### Goal of the exercise:
Search the data for "Hobl" and copy every matching line.

Data shown section start

Lemma wait_for_nextcloud_status_polls fuel status attempt polls :
  wait_for_nextcloud_status fuel status attempt = Some polls ->
  (exists polls', polls = StatusRequest :: polls')
  /\ Forall (fun e => e = StatusRequest \/ e = Sleep 30) polls.
Proof.
  revert attempt polls. induction fuel as [|fuel IH]; intros attempt polls; simpl; [done|].
  destruct (status_ready (status attempt)).
  - intros [= <-]. split; [by eexists|]. repeat constructor; auto.
  - destruct (wait_for_nextcloud_status fuel status (S attempt)) as [rest|] eqn:Hrest;
      simpl; [|done].
    intros [= <-]. split; [by eexists|].
    repeat (constructor; [by auto|]). by eapply IH.
Qed.

Lemma run_occ_commands_events exec i v :
  Forall (step_event i v) (run_occ_commands exec).1.
Proof.
  unfold run_occ_commands.
  destruct (check_call (exec DbAddMissingIndices)),
    (check_call (exec MaintenanceRepair)), (check_call (exec OccUpgrade));
    by repeat constructor.
Qed.

(** What one turn adds to the log, and what it does to the file. *)
Lemma upgrade_step_effect env fuel i n v m r m' :
  upgrade_step env fuel i n v m = Some (r, m') ->
  (exists events, log m' = log m ++ events /\ Forall (step_event i v) events)
  /\ (compose m' = compose m \/ compose m' = after_updates v (compose m)).
Proof.
  unfold upgrade_step.
  destruct (check_call (compose_down env i));
    [|intros [= <- <-]; (split; [eexists; split; [done|by repeat constructor]|by left])..].
  destruct (update_image_log v "nextcloud-fpm"
              (emit [Sleep 30] (emit [StepRule i n v; ComposeDown] m))) as (e1 & He1 & Hk1).
  destruct (update_image_log v "nextcloud-cron"
              (update_image v "nextcloud-fpm"
                 (emit [Sleep 30] (emit [StepRule i n v; ComposeDown] m)))) as (e2 & He2 & Hk2).
  set (m2 := update_image v "nextcloud-cron" _) in *.
  assert (compose m2 = after_updates v (compose m)) as Hfile
    by (subst m2; by rewrite !update_image_compose).
  assert (log m2 = log m ++ [StepRule i n v; ComposeDown; Sleep 30; e1; e2]) as Hlog.
  { rewrite He2, He1. simpl. by rewrite <-!app_assoc. }
  assert (step_event i v e1 /\ step_event i v e2) as [Hs1 Hs2]
    by (by destruct Hk1 as [-> | ->], Hk2 as [-> | ->]).
  clearbody m2.
  destruct (check_call (compose_up env i));
    [|intros [= <- <-]; simpl; rewrite Hlog, <-app_assoc;
      (split; [eexists; split; [done|by repeat constructor]|by right])..].
  destruct (wait_for_nextcloud_status fuel (status_php env i) 0) as [polls|] eqn:Hwait;
    simpl; [|done].
  pose proof (wait_for_nextcloud_status_events _ _ _ _ i v Hwait) as Hpolls.
  destruct (fpm_container env i) as [container_id|].
  - pose proof (run_occ_commands_events (occ env i) i v) as Hocc.
    destruct (run_occ_commands (occ env i)) as [events [[]|e]]; intros [= <- <-]; simpl;
      rewrite Hlog, <-!app_assoc; (split; [|by right]); eexists; (split; [done|]);
      simpl in *; repeat (apply Forall_cons; split; [done|]);
      repeat (apply Forall_app; split; [done|]); by repeat constructor.
  - intros [= <- <-]. simpl. rewrite Hlog, <-!app_assoc. split; [|by right].
    eexists. split; [done|]. simpl. repeat (apply Forall_cons; split; [done|]).
    apply Forall_app. split; [done|]. by repeat constructor.
Qed.
(** Fed with a walk of the composed tree from a node that the walk
    neither stops at nor filters out, the first of the pair is that
    node; the last is the last node the walk yields. *)
Theorem getFirstAndLastFocusableChildren_of_walk
  d whatToShow filter skipNode fuel node l :
  walkComposedTree fuel d node whatToShow filter skipNode = Some l ->
  stops d whatToShow skipNode node = false ->
  filter node = true ->
  exists lst,
    last l = Some lst /\
    getFirstAndLastFocusableChildren l = (Some node, Some lst).
Proof.
  intros H Hstop Hkeep. destruct fuel as [|fuel]; [discriminate|].
  rewrite walk_step, Hstop, Hkeep in H.
  destruct (yield_all _) as [rest|]; [|discriminate].
  injection H as <-. change ([node] ++ rest) with (node :: rest).
  pose proof (focusable_fold (node :: rest) None None) as Hfold.
  fold (getFirstAndLastFocusableChildren (node :: rest)) in Hfold.
  rewrite Hfold. simpl head.
  destruct (last (node :: rest)) as [x|] eqn:Hlast.
  - exists x. split; reflexivity.
  - apply last_None in Hlast. discriminate.
Qed.

Lemma getFirstAndLastFocusableChildren_of_walk_witness :
  exists lst,
    last [1; 2] = Some lst /\
    getFirstAndLastFocusableChildren [1; 2] = (Some 1, Some lst).
Proof.
  apply (@getFirstAndLastFocusableChildren_of_walk
           plainPage 1 (fun _ => true) (fun _ => false) 6 1 [1; 2]);
    reflexivity.
Defined.

(** ** redispatchEvent and redispatchEventFromEvent *)

(** Only [bubbles], [cancelable] and [composed] of the init dictionary
    reach the copy. *)
Lemma construct_newCustomEvent name options :
  construct name (spread (newCustomEvent name) options) =
    construct name options.
Proof.
  unfold construct, spread, init_flag, newCustomEvent. simpl.
  rewrite !lookup_union, !lookup_singleton_ne by discriminate.
  f_equal; destruct (options !! _); reflexivity.
Qed.

(** Given the name of an event, [redispatchEvent] dispatches an event
    of that type whose flags are those of [options] alone, returns
    what the dispatch returns, and never calls [stopPropagation]. *)
Theorem redispatchEvent_of_name d on element name options :
  let copy := construct name options in
  type copy = name /\
  fst (redispatchEvent d on element (inl name) options)
    = dispatchEvent on element copy /\
  ~ In StopPropagation
       (snd (redispatchEvent d on element (inl name) options)).
Proof.
  simpl. unfold redispatchEventFromEvent.
  rewrite construct_newCustomEvent. simpl.
  split; [reflexivity|]. split; [reflexivity|].
  destruct (negb _); simpl; intuition discriminate.
Qed.


(** The copy does not inherit [cancelable]: unless [options] (or an
    own property of the event) sets it, the copy cannot be cancelled,
    so the result is [true] and [preventDefault] is not called on the
    original, even for a cancelable event and a listener that calls
    [preventDefault]. *)
Theorem redispatchEventFromEvent_cancelable_not_inherited
  d on element ev options :
  options !! "cancelable" = None ->
  ownProps ev !! "cancelable" = None ->
  fst (redispatchEventFromEvent d on element ev options) = true /\
  ~ In PreventDefault (snd (redispatchEventFromEvent d on element ev options)).
Proof. apply redispatchEventFromEvent_copy_not_cancelable. Qed.

Lemma redispatchEventFromEvent_cancelable_not_inherited_witness :
  fst (redispatchEventFromEvent slottedSpan cancelingListeners 2
         cancelableClose ∅) = true /\
  ~ In PreventDefault
       (snd (redispatchEventFromEvent slottedSpan cancelingListeners 2
               cancelableClose ∅)).
Proof.
  apply (@redispatchEventFromEvent_cancelable_not_inherited
           slottedSpan cancelingListeners 2 cancelableClose ∅).
  - reflexivity.
  - vm_compute. reflexivity.
Defined.

(** ** isElementInvisible *)




(** With the default exceptions, a [dialog] element and an element
    with a [popover] attribute are never reported invisible, whatever
    their style and attributes ([display: none], [hidden], ...). *)
Theorem isElementInvisible_default_exceptions d e element :
  localName (e element) = "dialog" \/
  is_Some (attributes (e element) !! "popover") ->
  isElementInvisible d e (Some element) default_exceptions = Normal false.
Proof.
  intros H. unfold isElementInvisible.
  destruct (instanceof_HTMLElement d element); simpl; [|reflexivity].
  unfold matches_list. simpl.
  destruct H as [-> | [v ->]]; simpl; [reflexivity|].
  rewrite orb_true_r. reflexivity.
Qed.

(** The dialog of the sample is hidden twice over, and not reported. *)
Lemma isElementInvisible_default_exceptions_witness :
  isElementInvisible slottedSpan sampleElements (Some 1) default_exceptions
    = Normal false.
Proof.
  apply (@isElementInvisible_default_exceptions slottedSpan sampleElements 1).
  left. reflexivity.
Defined.

(** With an empty array of exceptions the call throws for every
    HTMLElement (the selector passed to [matches] is the empty
    string); [null] and nodes that are not HTMLElements give [false]
    before the selector is looked at. *)
Theorem isElementInvisible_no_exceptions d e :
  isElementInvisible d e None [] = Normal false /\
  forall element,
    isElementInvisible d e (Some element) [] =
      if instanceof_HTMLElement d element then SyntaxError
      else Normal false.
Proof.
  split; [reflexivity|]. intros element. unfold isElementInvisible.
  destruct (instanceof_HTMLElement d element); reflexivity.
Qed.



(** ** isFocusable *)

(** An HTMLElement with a [tabindex] that does not start with [-] is
    reported focusable whatever else it is: a [disabled] button, a
    disabled custom element. *)
Theorem isFocusable_tabindex d e element v :
  instanceof_HTMLElement d element = true ->
  attributes (e element) !! "tabindex" = Some v ->
  String.prefix "-" v = false ->
  isFocusable d e element = true.
Proof.
  intros Hhtml Htab Hneg. unfold isFocusable. rewrite Hhtml. cbn [negb].
  replace (matches_list (e element) knownFocusableElements) with true;
    [reflexivity|].
  symmetry. unfold matches_list. apply existsb_exists.
  exists [Attr "tabindex"; Not (AttrStarts "tabindex" "-")]. split.
  - unfold knownFocusableElements. simpl. auto 20.
  - cbn [forallb matches_simple]. rewrite Htab, Hneg. reflexivity.
Qed.

Lemma isFocusable_tabindex_witness :
  isFocusable slottedSpan sampleElements 5 = true.
Proof.
  apply (@isFocusable_tabindex slottedSpan sampleElements 5 "0");
    vm_compute; reflexivity.
Defined.

(** A button, input, select or textarea without [disabled] attribute
    is reported focusable. *)
Theorem isFocusable_enabled_control d e element :
  instanceof_HTMLElement d element = true ->
  In (localName (e element)) ["button"; "input"; "select"; "textarea"] ->
  attributes (e element) !! "disabled" = None ->
  isFocusable d e element = true.
Proof.
  intros Hhtml Hname Hdis. unfold isFocusable. rewrite Hhtml. cbn [negb].
  replace (matches_list (e element) knownFocusableElements) with true;
    [reflexivity|].
  symmetry. unfold matches_list. apply existsb_exists.
  exists [TypeSel (localName (e element)); Not (Attr "disabled")]. split.
  - unfold knownFocusableElements.
    simpl in Hname. destruct Hname as [<-|[<-|[<-|[<-|[]]]]]; simpl; auto 20.
  - cbn [forallb matches_simple]. rewrite Hdis, String.eqb_refl. reflexivity.
Qed.

Lemma isFocusable_enabled_control_witness :
  isFocusable slottedSpan enabledButton 5 = true.
Proof.
  apply (@isFocusable_enabled_control slottedSpan enabledButton 5).
  - reflexivity.
  - simpl. auto.
  - reflexivity.
Defined.

(** A custom element (a hyphen in its name) that matches none of the
    known focusable selectors and has a [disabled] attribute or
    [aria-disabled="true"] is not focusable, even when its shadow root
    delegates focus. *)
Theorem isFocusable_disabled_custom_element d e element :
  matches_list (e element) knownFocusableElements = false ->
  includes_hyphen (localName (e element)) = true ->
  is_Some (attributes (e element) !! "disabled") \/
  attributes (e element) !! "aria-disabled" = Some "true" ->
  isFocusable d e element = false.
Proof.
  intros Hknown Hhyphen Hdis. unfold isFocusable.
  destruct (instanceof_HTMLElement d element); cbn [negb]; [|reflexivity].
  rewrite Hknown, Hhyphen. unfold matches_list. cbn.
  destruct Hdis as [[v ->] | ->]; cbn.
  - reflexivity.
  - rewrite orb_true_r. reflexivity.
Qed.

Lemma isFocusable_disabled_custom_element_witness :
  isFocusable slottedSpan sampleElements 2 = false.
Proof.
  apply (@isFocusable_disabled_custom_element slottedSpan sampleElements 2).
  - vm_compute. reflexivity.
  - reflexivity.
  - left. vm_compute. eauto.
Defined.

(** Otherwise, for an HTMLElement that matches none of the known
    selectors and has no hyphen in its name, only the shadow root
    counts, [disabled] or not: the element is focusable exactly when
    it has a shadow root that delegates focus. *)
Theorem isFocusable_delegatesFocus d e element :
  instanceof_HTMLElement d element = true ->
  matches_list (e element) knownFocusableElements = false ->
  includes_hyphen (localName (e element)) = false ->
  (isFocusable d e element = true <->
   exists sr, shadowRoot (d element) = Some sr /\
              delegatesFocus (e sr) = true).
Proof.
  intros Hhtml Hknown Hhyphen. unfold isFocusable.
  rewrite Hhtml, Hknown, Hhyphen. cbn [negb andb].
  destruct (shadowRoot (d element)) as [sr|].
  - split; [eauto | intros (sr' & [= <-] & H); exact H].
  - split; [discriminate | intros (sr' & [=] & _)].
Qed.

Lemma isFocusable_delegatesFocus_witness :
  isFocusable slottedSpan disabledSection 2 = true <->
  exists sr, shadowRoot (slottedSpan 2) = Some sr /\
             delegatesFocus (disabledSection sr) = true.
Proof.
  apply (@isFocusable_delegatesFocus slottedSpan disabledSection 2).
  - reflexivity.
  - vm_compute. reflexivity.
  - reflexivity.
Defined.

(** ** urlToPlainObject *)

Lemma copy_strings_from acc props k v :
  fold_left
    (fun (plainObject : gmap string JSValue) (kv : string * JSValue) =>
       if is_string (snd kv) then <[fst kv := snd kv]> plainObject
       else plainObject) props acc !! k = Some v ->
  acc !! k = Some v \/ (In (k, v) props /\ is_string v = true).
Proof.
  revert acc. induction props as [|[k0 v0] props IH]; intros acc H;
    simpl in H; [auto|].
  apply IH in H. destruct H as [H | [Hin Hs]]; [|simpl; tauto].
  destruct (is_string v0) eqn:Hv0; [|auto].
  destruct (decide (k0 = k)) as [->|Hne].
  - rewrite lookup_insert_eq in H. injection H as ->. simpl. auto.
  - rewrite lookup_insert_ne in H by exact Hne. auto.
Qed.
Lemma pageOk_openDoors cfg w :
  queueOk w -> length (floorDisabled (panel w)) = 6%nat ->
  (moving (state w) = true -> pending isTick w) ->
  (selected (state w) <> current (state w) ->
   pending (servesOther (current (state w))) w) ->
  pageOk cfg (openDoors cfg w).
Proof.
  intros Hq Hl Hm Hsel.
  assert (Hobl :
    queueOk (openDoors cfg w) /\
    (moving (state (openDoors cfg w)) = true ->
     pending isTick (openDoors cfg w)) /\
    (doors (state (openDoors cfg w)) = DoorOpen ->
     pending keepsDoors (openDoors cfg w)) /\
    (selected (state (openDoors cfg w)) <> current (state (openDoors cfg w)) ->
     pending (servesOther (current (state (openDoors cfg w))))
             (openDoors cfg w))).
  { split; [now apply queueOk_openDoors|].
    rewrite state_openDoors. cbn [moving selected current set_doors].
    split; [|split].
    - intros H. eapply pending_travel;
        [apply isTick_isTravel | now apply travelTimers_openDoors | auto].
    - intros _. apply (pending_doorOpenRan cfg), doorOpenRan_openDoors.
    - intros H. eapply pending_travel;
        [apply servesOther_isTravel | now apply travelTimers_openDoors | auto]. }
  destruct Hobl as [O1 [O2 [O3 O4]]].
  destruct (doors (state w)) eqn:Hd.
  - rewrite (openDoors_open cfg w Hd) in *.
    apply (pageOk_refreshed cfg (startDoorAutoCloseTimer w)); auto.
    change (panel (startDoorAutoCloseTimer w)) with (panel (clearDoorTimer w)).
    now rewrite panel_clearDoorTimer.
  - rewrite (openDoors_closed cfg w Hd) in *.
    apply (pageOk_refreshed cfg
             (upd_state (set_doors DoorOpen)
                (emit CarDoorsOpening
                   (openHallDoors cfg (current (state w)) w)))); auto.
    cbn [panel upd_state emit]. now rewrite panel_openHallDoors.
Qed.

Data shown section end

### Answer box:
  assert (Hobl :
  destruct Hobl as [O1 [O2 [O3 O4]]].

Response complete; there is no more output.